EXERCISE DIRECTIONS:
For the entries below, report every line that includes the word "exact".

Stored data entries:
┏━━

(** What the row shows after the overlay, field by field. *)
Lemma overlay_shows ops t f :
  owned ops ->
  (forall op, op ∈ pending ops -> op_task op = id t -> is_current ops op = true ->
     f ∈ claimed (desired op) -> shows f (desired op) (overlay ops t))
  /\ ((forall op, op ∈ pending ops -> op_task op = id t -> is_current ops op = true ->
        f ∉ claimed (desired op)) -> read f (overlay ops t) = read f t).
Proof.
  intros Ho. split.
  - intros op Hin Ht Hc Hf. rewrite overlay_paint_all. apply shows_paint_all; [done| |done| |].
    + unfold paints. rewrite Hc. by rewrite bool_decide_eq_true_2.
    + intros o Hoin Hpo Hfo. unfold paints in Hpo. bool_norm. by eapply (one_owner ops o op f).
    + eapply NoDup_fmap_1. apply (ow_ids _ Ho).
  - intros H. rewrite overlay_paint_all. apply read_paint_all. intros op Hin Hp.
    unfold paints in Hp. bool_norm. by apply H.
Qed.

(** ** A row and what the provider last said *)

(** The fields no pending operation claims show the last observation, and every
    pending operation remembers it for the fields it claims. *)
Record faithful (ops : ProviderOps) (i : TaskId) (row obs : Task) : Prop := mkFaithful {
  fa_row : id row = i;
  fa_obs : id obs = i;
  fa_read : forall f,
    (forall op, op ∈ pending ops -> op_task op = i -> f ∉ claimed (desired op)) ->
    read f row = read f obs;
  fa_previous : forall op, op ∈ pending ops -> op_task op = i ->
    previous op = observed_counterpart (desired op) obs;
}.

Definition kin (a b : PendingMutation) : Prop := same_op a b /\ previous a = previous b.

(** The operations on one task are the same in both ledgers, up to their phase. *)
Definition aligned (i : TaskId) (ops ops' : ProviderOps) : Prop :=
  (forall op', op' ∈ pending ops' -> op_task op' = i ->
     exists op, op ∈ pending ops /\ kin op op')
  /\ (forall op, op ∈ pending ops -> op_task op = i ->
     exists op', op' ∈ pending ops' /\ kin op op').

Lemma kin_refl op : kin op op.
Proof. split; [apply same_op_refl|done]. Qed.

Lemma aligned_refl i ops : aligned i ops ops.
Proof. split; eauto using kin_refl. Qed.

Lemma aligned_trans i a b c : aligned i a b -> aligned i b c -> aligned i a c.
Proof.
  intros [H1 H2] [H3 H4]. split.
  - intros op Hin Ht. destruct (H3 _ Hin Ht) as (x & Hx & [Sx Px]).
    destruct (H1 x Hx) as (y & Hy & [Sy Py]); [by rewrite (so_task _ _ Sx)|].
    exists y. split; [done|]. split; [by eapply same_op_trans|congruence].
  - intros op Hin Ht. destruct (H2 _ Hin Ht) as (x & Hx & [Sx Px]).
    destruct (H4 x Hx) as (y & Hy & [Sy Py]); [by rewrite <- (so_task _ _ Sx)|].
    exists y. split; [done|]. split; [by eapply same_op_trans|congruence].
Qed.

Lemma faithful_aligned ops ops' i row obs :
  aligned i ops ops' -> faithful ops i row obs -> faithful ops' i row obs.
Proof.
  intros [H1 H2] [Hr Ho Hread Hprev]. constructor; [done|done| |].
  - intros f H. apply Hread. intros op Hin Ht. destruct (H2 _ Hin Ht) as (op' & Hin' & [[_ Et Ed _ _] _]).
    rewrite Ed. apply H; congruence.
  - intros op' Hin' Ht. destruct (H1 _ Hin' Ht) as (op & Hin & [[_ Et Ed _ _] Ep]).
    rewrite <- Ep, <- Ed. apply Hprev; congruence.
Qed.

Lemma faithful_overlay ops i row obs : faithful ops i row obs -> faithful ops i (overlay ops row) obs.
Proof.
  intros [Hr Ho Hread Hprev]. constructor; [by rewrite overlay_paint_all, id_paint_all|done| |done].
  intros f H. rewrite <- (Hread f H), overlay_paint_all. apply read_paint_all.
  intros op Hin Hp. unfold paints in Hp. bool_norm. apply H; congruence.
Qed.

Lemma aligned_update i oid f ops :
  (forall op, kin op (f op)) -> aligned i ops (update_op oid f ops).
Proof.
  intros Hf. unfold aligned, update_op. simpl. induction (pending ops) as [|op l [IH1 IH2]]; simpl.
  - split; set_solver.
  - case_match; split; intros o [->|Hin]%elem_of_cons Ht.
    + exists op. split; [set_solver|done].
    + exists o. split; [set_solver|apply kin_refl].
    + exists (f op). split; [set_solver|done].
    + exists o. split; [set_solver|apply kin_refl].
    + exists op. split; [set_solver|apply kin_refl].
    + destruct (IH1 _ Hin Ht) as (x & ? & ?). exists x. set_solver.
    + exists op. split; [set_solver|apply kin_refl].
    + destruct (IH2 _ Hin Ht) as (x & ? & ?). exists x. set_solver.
Qed.

Lemma aligned_remove i op ops :
  owned ops -> op ∈ pending ops -> op_task op <> i -> aligned i ops (remove (op_id op) ops).
Proof.
  intros Ho Hin Hne. split.
  - intros o [Hino _]%elem_of_remove _. exists o. eauto using kin_refl.
  - intros o Hino Ht. exists o. rewrite elem_of_remove. split; [|apply kin_refl]. split; [done|].
    intros E. apply Hne. rewrite <- Ht. f_equal. symmetry.
    by apply (NoDup_ids_eq (pending ops)); [apply ow_ids|..].
Qed.

Lemma id_restore op t : id (restore op t) = id t.
Proof. unfold restore. case_match; [|done]. destruct (previous op) as [[] [] [] []], t; done. Qed.

Lemma read_restore op obs t f :
  op_task op = id t -> previous op = observed_counterpart (desired op) obs ->
  read f (restore op t) = if bool_decide (f ∈ claimed (desired op)) then read f obs else read f t.
Proof.
  intros Ht Hp. unfold restore. rewrite bool_decide_eq_true_2 by done. rewrite Hp. clear Hp.
  case_bool_decide as Hf; rewrite elem_of_claimed in Hf;
    destruct (desired op) as [[] [] [] []], f; simpl in *;
    try (by destruct Hf); try (by destruct Hf; eauto); by destruct t.
Qed.
(** The path is read back in full, and [chain_bounded] bounds every other. *)
Lemma critical_path_spec ms D wave order cycle :
  NoDup ms -> (forall m d, m ∈ ms -> depends D m d -> d ∈ ms) ->
  waves ms D = Some (wave, order, cycle) ->
  exists path, critical_path order D = Some path
    /\ chain D path /\ (forall m, m ∈ path -> m ∈ order)
    /\ (forall l, chain D l -> (forall m, m ∈ l -> m ∈ order) -> (length l <= length path)%nat).
Proof.
  intros Hms Hclosed Hw. destruct (waves_total ms D Hms) as (k & E & Hk & Hq).
  rewrite E in Hw. injection Hw as <- <- <-. clear E.
  assert (paths_ok D (order k) (fold_left (extend_path D) (order k) (mkPaths ∅ ∅))) as Hp.
  { apply (paths_all_ok D (order k) []).
    - split; cbn [best_len prev]; [intros m _; by rewrite !lookup_empty|]. intros m Hm. by apply elem_of_nil in Hm.
    - pose proof (dr_NoDup _ _ _ Hk) as Hnd. by apply NoDup_app in Hnd as (? & _ & _).
    - intros i m d Hi Hd. pose proof (dr_topo _ _ _ Hk i m Hi d Hd) as Ht.
      by apply elem_of_list_to_set in Ht. }
  unfold critical_path. set (p := fold_left _ _ _) in *.
  destruct (merge_sort longer (map_to_list (best_len p))) as [|[e le] rest] eqn:Es.
  - exists []. split_and!; [done|by intros i x y Hx|set_solver|]. intros [|x l] _ Hin; [simpl; lia|].
    exfalso. destruct (po_in _ _ _ Hp x) as (lx & _ & Hx & _); [apply Hin; by left|].
    apply elem_of_map_to_list in Hx. rewrite <- (merge_sort_Permutation longer), Es in Hx.
    by apply elem_of_nil in Hx.
  - apply longest_end in Es as [He Hmax].
    assert (e ∈ order k) as Heo.
    { destruct (decide (e ∈ order k)) as [|Hn]; [done|]. destruct (po_out _ _ _ Hp e Hn). congruence. }
    destruct (path_to_spec D (order k) p (length (order k)) e [] le Hp Heo He) as (q & Hpath & Hc & Hin & Hlen).
    + destruct (po_in _ _ _ Hp e Heo) as (le' & _ & He' & _ & Hb & _).
      assert (le' = le) by congruence. lia.
    + set_solver.
    + by intros [|i] x y Hx Hy.
    + exists q. split_and!; [done|done|done|]. intros [|x l] Hcl Hinl; [simpl; lia|].
      destruct (chain_bounded D (order k) p x l Hp Hcl Hinl) as (y & lx & ly & Hy & Hx & Hly & Hle).
      specialize (Hmax y ly Hly). simpl in *.
      destruct (po_in _ _ _ Hp x) as (lx' & _ & Hx' & _ & Hb & _); [apply Hinl; by left|].
      assert (lx' = lx) by congruence. lia.
Qed.

(** the critical path is a longest dependency chain of the drained members: it
    is found, it runs from root to leaf along direct dependencies, and no chain of
    drained members is longer.  Without a cycle the drained members are all
    members; with one the path is not empty as documented but runs over the
    members outside the cycle set. *)
Theorem critical_path_is_longest ms D wave order cycle :
  NoDup ms -> (forall m d, m ∈ ms -> depends D m d -> d ∈ ms) ->
  waves ms D = Some (wave, order, cycle) ->
  exists path, critical_path order D = Some path
    /\ chain D path /\ (forall m, m ∈ path -> m ∈ order)
    /\ (forall l, chain D l -> (forall m, m ∈ l -> m ∈ order) -> (length l <= length path)%nat).
Proof. apply critical_path_spec. Qed.

Lemma critical_path_is_longest_witness :
  exists wave order cycle path,
    waves ["a"; "b"; "c"; "d"; "e"]%string example_graph = Some (wave, order, cycle)
    /\ critical_path order example_graph = Some path /\ chain example_graph path
    /\ path = ["d"; "e"]%string.
Proof.
  destruct (waves ["a"; "b"; "c"; "d"; "e"]%string example_graph) as [[[wave order] cycle]|] eqn:E;
    [|exfalso; revert E; vm_compute; done].
  destruct (critical_path_is_longest ["a"; "b"; "c"; "d"; "e"]%string example_graph wave order cycle)
    as (path & Hp & Hc & _); [| |exact E|].
  - apply (bool_decide_unpack _). vm_compute. done.
  - assert (Forall (fun m => deps example_graph m ⊆ list_to_set ["a"; "b"; "c"; "d"; "e"]%string)
      ["a"; "b"; "c"; "d"; "e"]%string) as Hall by (apply (bool_decide_unpack _); vm_compute; done).
    rewrite Forall_forall in Hall. intros m d Hm Hd. apply (Hall m Hm) in Hd.
    by apply elem_of_list_to_set in Hd.
  - exists wave, order, cycle, path. split; [reflexivity|]. split; [exact Hp|]. split; [exact Hc|].
    assert (match waves ["a"; "b"; "c"; "d"; "e"]%string example_graph with
      | Some (_, order, _) => critical_path order example_graph | None => None end
      = Some ["d"; "e"]%string) as F by (vm_compute; reflexivity).
    rewrite E, Hp in F. by injection F as ->.
Defined.
Definition plan_dispatch (s : EpicSnapshot) (p : EpicPolicies) (ctx : DispatchContext)
    : option (list DispatchTicket) :=
  if negb (armed p AutoDispatch) then Some []
  else
    let headroom := (max_workers ctx - live_workers ctx)%nat in
    if Nat.eqb headroom 0 then Some []
    else
      match ready_queue s with
      | None => None
      | Some queue =>
          Some (map (fun m => mkTicket m (dispatch_dedup_key (sn_key s) m))
            (take headroom
              (filter (fun key => key ∉ excluded ctx /\ key ∉ opted_out ctx) (map fst queue))))
      end.

Definition member_is_green (s : EpicMemberStatus) : bool :=
  match s with
  | SMergeable _ => true
  | PrOpen ci_failing changes_requested => negb ci_failing && negb changes_requested
  | _ => false
  end.

Record ReviewState : Type := mkReview { dispatched : bool; blocking : bool; rv_since : Z }.

Record ReviewPlan : Type := mkReviewPlan { dispatch : list WorkspaceKey; clear : list WorkspaceKey }.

┗━━

FINAL ANSWER:
    as (path & Hp & Hc & _); [| |exact E|].
  - exists wave, order, cycle, path. split; [reflexivity|]. split; [exact Hp|]. split; [exact Hc|].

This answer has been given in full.